▸ Work request
Type out the full set of entries again, unchanged.

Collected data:
»»

Definition other_result : ForecastResult :=
  mkResult
    [ ("forecast_7d", mkHorizon 7 0 15); ("forecast_30d", mkHorizon 31 2 70);
      ("forecast_90d", mkHorizon 93 40 150);
      ("forecast_365d", mkHorizon 360 100 700) ]%string
    stable (3 # 10) None None.

(** A stand-in for Prophet: every fit succeeds; the prediction for a date
    is 2 units a day within [1, 3], on a trend that grows by one a day. *)
Definition stub_fit (c : ProphetConfig) (product_data : list (Row Q)) : result unit :=
  Ok tt.

Definition stub_predict (m : unit) (dates : list Z) : result (list PredRow) :=
  Ok (map (fun d => mkPred d 2 1 3 (inject_Z d)) dates).

Definition two_points : list (Row Q) := [mkRow 0%nat 1%Z 10; mkRow 1%nat 2%Z 12].

Definition stub_result : ForecastResult :=
  Eval vm_compute in
    match fst (train_and_forecast stub_fit stub_predict two_points default_periods
                 empty_world) with
    | Ok r => r
    | Raise _ => mkResult [] stable 0 None None
    end.

Definition stub_world : World :=
  Eval vm_compute in
    snd (train_and_forecast stub_fit stub_predict two_points default_periods empty_world).

(** The stand-in asked for the horizons 7 and 30 only. *)
Definition short_result : ForecastResult :=
  Eval vm_compute in
    match fst (train_and_forecast stub_fit stub_predict two_points [7; 30]%nat
                 empty_world) with
    | Ok r => r
    | Raise _ => mkResult [] stable 0 None None
    end.

Definition short_world : World :=
  Eval vm_compute in
    snd (train_and_forecast stub_fit stub_predict two_points [7; 30]%nat empty_world).

(** Whether the [try] block of a product completes.  The outcome does not
    depend on the world the block runs in (see [attempt_product_step]). *)
Definition product_succeeds (Model : Type)
  (fit : ProphetConfig -> list (Row Q) -> result Model)
  (predict : Model -> list Z -> result (list PredRow)) (env : Env)
  (user_id : string) (item : string * ProductInfo) : bool :=
  match fst (train_and_forecast fit predict (data (snd item)) default_periods
               empty_world) with
  | Ok r =>
      match fst (save_forecasts_to_database env user_id (fst item) r empty_world) with
      | Ok _ => true
      | Raise _ => false
      end
  | Raise _ => false
  end.

(** Three products; the second has three days of sales. *)
Definition three_df : DataFrame :=
  [ mkSale "a" "Anvil" 1 (Some 4) 1;  mkSale "a" "Anvil" 2 (Some 6) 1;
    mkSale "b" "Bolt" 1 (Some 1) 1;   mkSale "b" "Bolt" 2 (Some 2) 1;
    mkSale "b" "Bolt" 3 (Some 3) 1;
    mkSale "c" "Crate" 1 (Some 9) 1;  mkSale "c" "Crate" 2 (Some 8) 1 ].

(** A stand-in whose fit fails on a series of three points. *)
Definition flaky_fit (c : ProphetConfig) (product_data : list (Row Q)) : result unit :=
  if (length product_data =? 3)%nat then Raise ProphetError else Ok tt.

(** Two products; the first has a single day of sales. *)
Definition one_day_df : DataFrame :=
  [ mkSale "a" "Anvil" 1 (Some 4) 1;
    mkSale "b" "Bolt" 1 (Some 1) 1;   mkSale "b" "Bolt" 2 (Some 2) 1 ].

(** A server that refuses the connection. *)
Definition down_env : Env :=
  mkEnv steady_clock (Raise (OperationalError "connection refused"))
    (fun _ => Ok []) (fun _ => NoFault).

(** A server whose sales query fails. *)
Definition unreadable_env : Env :=
  mkEnv steady_clock (Ok tt) (fun _ => Raise (OperationalError "sales_data"))
    (fun _ => NoFault).

(** One product with a single day of sales. *)
Definition lone_df : DataFrame := [ mkSale "a" "Anvil" 1 (Some 4) 1 ].

(** A stand-in whose prediction fails. *)
Definition failing_predict (m : unit) (dates : list Z) : result (list PredRow) :=
  Raise ProphetError.

(** The stand-in asked for the horizon 7 only. *)
Definition week_result : ForecastResult :=
  Eval vm_compute in
    match fst (train_and_forecast stub_fit stub_predict two_points [7]%nat
                 empty_world) with
    | Ok r => r
    | Raise _ => mkResult [] stable 0 None None
    end.

Definition week_world : World :=
  Eval vm_compute in
    snd (train_and_forecast stub_fit stub_predict two_points [7]%nat empty_world).

(** The series of a product whose records are rows 2 and 3 of the frame. *)
Definition late_points : list (Row Q) := [mkRow 2%nat 1%Z 9; mkRow 3%nat 2%Z 8].

Definition late_result : ForecastResult :=
  Eval vm_compute in
    match fst (train_and_forecast stub_fit stub_predict late_points default_periods
                 empty_world) with
    | Ok r => r
    | Raise _ => mkResult [] stable 0 None None
    end.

««

▸ Answer area
Definition other_result : ForecastResult :=
  mkResult
    [ ("forecast_7d", mkHorizon 7 0 15); ("forecast_30d", mkHorizon 31 2 70);
      ("forecast_90d", mkHorizon 93 40 150);
      ("forecast_365d", mkHorizon 360 100 700) ]%string
    stable (3 # 10) None None.

(** A stand-in for Prophet: every fit succeeds; the prediction for a date
    is 2 units a day within [1, 3], on a trend that grows by one a day. *)
Definition stub_fit (c : ProphetConfig) (product_data : list (Row Q)) : result unit :=
  Ok tt.

Definition stub_predict (m : unit) (dates : list Z) : result (list PredRow) :=
  Ok (map (fun d => mkPred d 2 1 3 (inject_Z d)) dates).

Definition two_points : list (Row Q) := [mkRow 0%nat 1%Z 10; mkRow 1%nat 2%Z 12].

Definition stub_result : ForecastResult :=
  Eval vm_compute in
    match fst (train_and_forecast stub_fit stub_predict two_points default_periods
                 empty_world) with
    | Ok r => r
    | Raise _ => mkResult [] stable 0 None None
    end.

Definition stub_world : World :=
  Eval vm_compute in
    snd (train_and_forecast stub_fit stub_predict two_points default_periods empty_world).

(** The stand-in asked for the horizons 7 and 30 only. *)
Definition short_result : ForecastResult :=
  Eval vm_compute in
    match fst (train_and_forecast stub_fit stub_predict two_points [7; 30]%nat
                 empty_world) with
    | Ok r => r
    | Raise _ => mkResult [] stable 0 None None
    end.

Definition short_world : World :=
  Eval vm_compute in
    snd (train_and_forecast stub_fit stub_predict two_points [7; 30]%nat empty_world).

(** Whether the [try] block of a product completes.  The outcome does not
    depend on the world the block runs in (see [attempt_product_step]). *)
Definition product_succeeds (Model : Type)
  (fit : ProphetConfig -> list (Row Q) -> result Model)
  (predict : Model -> list Z -> result (list PredRow)) (env : Env)
  (user_id : string) (item : string * ProductInfo) : bool :=
  match fst (train_and_forecast fit predict (data (snd item)) default_periods
               empty_world) with
  | Ok r =>
      match fst (save_forecasts_to_database env user_id (fst item) r empty_world) with
      | Ok _ => true
      | Raise _ => false
      end
  | Raise _ => false
  end.

(** Three products; the second has three days of sales. *)
Definition three_df : DataFrame :=
  [ mkSale "a" "Anvil" 1 (Some 4) 1;  mkSale "a" "Anvil" 2 (Some 6) 1;
    mkSale "b" "Bolt" 1 (Some 1) 1;   mkSale "b" "Bolt" 2 (Some 2) 1;
    mkSale "b" "Bolt" 3 (Some 3) 1;
    mkSale "c" "Crate" 1 (Some 9) 1;  mkSale "c" "Crate" 2 (Some 8) 1 ].

(** A stand-in whose fit fails on a series of three points. *)
Definition flaky_fit (c : ProphetConfig) (product_data : list (Row Q)) : result unit :=
  if (length product_data =? 3)%nat then Raise ProphetError else Ok tt.

(** Two products; the first has a single day of sales. *)
Definition one_day_df : DataFrame :=
  [ mkSale "a" "Anvil" 1 (Some 4) 1;
    mkSale "b" "Bolt" 1 (Some 1) 1;   mkSale "b" "Bolt" 2 (Some 2) 1 ].

(** A server that refuses the connection. *)
Definition down_env : Env :=
  mkEnv steady_clock (Raise (OperationalError "connection refused"))
    (fun _ => Ok []) (fun _ => NoFault).

(** A server whose sales query fails. *)
Definition unreadable_env : Env :=
  mkEnv steady_clock (Ok tt) (fun _ => Raise (OperationalError "sales_data"))
    (fun _ => NoFault).

(** One product with a single day of sales. *)
Definition lone_df : DataFrame := [ mkSale "a" "Anvil" 1 (Some 4) 1 ].

(** A stand-in whose prediction fails. *)
Definition failing_predict (m : unit) (dates : list Z) : result (list PredRow) :=
  Raise ProphetError.

(** The stand-in asked for the horizon 7 only. *)
Definition week_result : ForecastResult :=
  Eval vm_compute in
    match fst (train_and_forecast stub_fit stub_predict two_points [7]%nat
                 empty_world) with
    | Ok r => r
    | Raise _ => mkResult [] stable 0 None None
    end.

Definition week_world : World :=
  Eval vm_compute in
    snd (train_and_forecast stub_fit stub_predict two_points [7]%nat empty_world).

(** The series of a product whose records are rows 2 and 3 of the frame. *)
Definition late_points : list (Row Q) := [mkRow 2%nat 1%Z 9; mkRow 3%nat 2%Z 8].

Definition late_result : ForecastResult :=
  Eval vm_compute in
    match fst (train_and_forecast stub_fit stub_predict late_points default_periods
                 empty_world) with
    | Ok r => r
    | Raise _ => mkResult [] stable 0 None None
    end.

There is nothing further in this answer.